Every self-respecting Hitchens fan has watched that video at least once, and now those fans, surely this book’s target audience, have a handsome keepsake volume of that conversation. The Four Horsemen has a Foreword by Hitchens’ friend Stephen Fry, introductory reminiscences by Dennett, Dawkins, and Harris, and footnotes running throughout to provide quick glosses on the various terms and names dropped throughout the two hours of talk.

Dawkins strikes his customary high evangelical note in his essay:

As an atheist, you abandon your imaginary friend, you forgo the comforting props of a celestial father figure to bail you out of trouble. You are going to die, and you’ll never see your dead loved ones again. There’s no holy book to tell you what to do, tell you what’s right or wrong. You are an intellectual adult. You must face up to life, to moral decisions. But there is dignity in that grown-up courage. You stand tall and face into the keen wind of reality.

Dennett dives deep into the intricacies of his positions (and spares a mention of Hitchens only to the extent of disagreeing with him), Harris, writing about the depredations of the Zika virus, manages to signal the same prickly hubris that characterizes his books:

In the absence of God, we find true sources of hope and consolation. Art, literature, sport, philosophy - along with other forms of creativity and contemplation - do not require ignorance or lies to be enjoyed. And then there is science - which, apart from its intrinsic rewards, will be the true source of mercy in the present case. When a vaccine or a cure for Zika is finally found, preventing untold misery and death, will the faithful thank God for it?

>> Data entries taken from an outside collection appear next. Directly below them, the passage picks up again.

(** Where the conversions of [getValue] are defined: on each axis the
    scaled coordinate is above -1 and at most [SIZE_MAX] in the trilinear
    branch, and between -3/2 and [SIZE_MAX] + 1/2 in the nearest branch. *)
Definition value_domain (g : GridSource S) (position : Vector3) : Prop :=
  let sp := scaledPosition g position in
  let ok (r : Real) :=
    if mTrilinearValue g then -(1) < r /\ r <= of_int SIZE_MAX
    else -(3#2) < r /\ r < of_int SIZE_MAX + (1#2) in
  ok (vx sp) /\ ok (vy sp) /\ ok (vz sp).

(** Lines 250-252: the world position of a lattice point, through the
    inverted scale factors. *)
Definition latticeToWorld (g : GridSource S) (c : Z * Z * Z) : Vector3 :=
  let '(x, y, z) := c in
  mkVector3 (of_int x * (1 / mPosXScale g))
            (of_int y * (1 / mPosYScale g))
            (of_int z * (1 / mPosZScale g)).

(** A [Real] whose conversion to [int] is defined: its truncation lies
    between [INT_MIN] and [INT_MAX]. *)
Definition int_convertible (r : Real) : Prop :=
  of_int INT_MIN - 1 < r /\ r < of_int INT_MAX + 1.

(** The position the loop body computes for a lattice point, given the
    three inverted scale factors. *)
Definition indexPosition (sx sy sz : Real) (c : Z * Z * Z) : Vector3 :=
  let '(x, y, z) := c in
  mkVector3 (of_int x * sx) (of_int y * sy) (of_int z * sz).

(** What the operator sees of [this] through operand A. *)
Definition thisView (g : GridSource S) : Source :=
  fun p => of_option (getValue g p).

(** Lines 250-254: the body of the innermost loop at one lattice point. *)
Definition bakeStep (source : Source) (sx sy sz : Real) (c : Z * Z * Z) : M S unit :=
  let '(x, y, z) := c in
  bind (operation_getValue source
          (mkVector3 (of_int x * sx) (of_int y * sy) (of_int z * sz)))
       (fun value => this_setVolumeGridValue x y z value).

The dialogue is reproduced here without editorial intervention; there are no stage directions to help newcomers picture the interpersonal dynamics at play. Some of it can be (you’ll pardon the term) divined from the transcript: Dawkins’ smooth pedagogical attempts to balance the talk and keep it moving, Harris’ cool intellectual reserve and subtle bossiness, Dennett’s courteous bonhomie, Hitchens’ voluble discourse, but the subtleties of the interplay, particularly as the talk goes on (in the video, the light lengthens and then lessens in the apartment), are missing from these pages. There’s a written record of all the name-dropping Dawkins and particularly Hitchens do throughout, but there’s no feel of its reality. Likewise the subtle mental fencing match that sometimes breaks out between Hitchens and Harris, and also the tinny tone that appears when Hitchens strikes a note the others find too absolutist even for that table:

HITCHENS: No, … I don’t have a difference of opinion with the jihadist.

HARRIS: Well, you do, in terms of the legitimacy of their project.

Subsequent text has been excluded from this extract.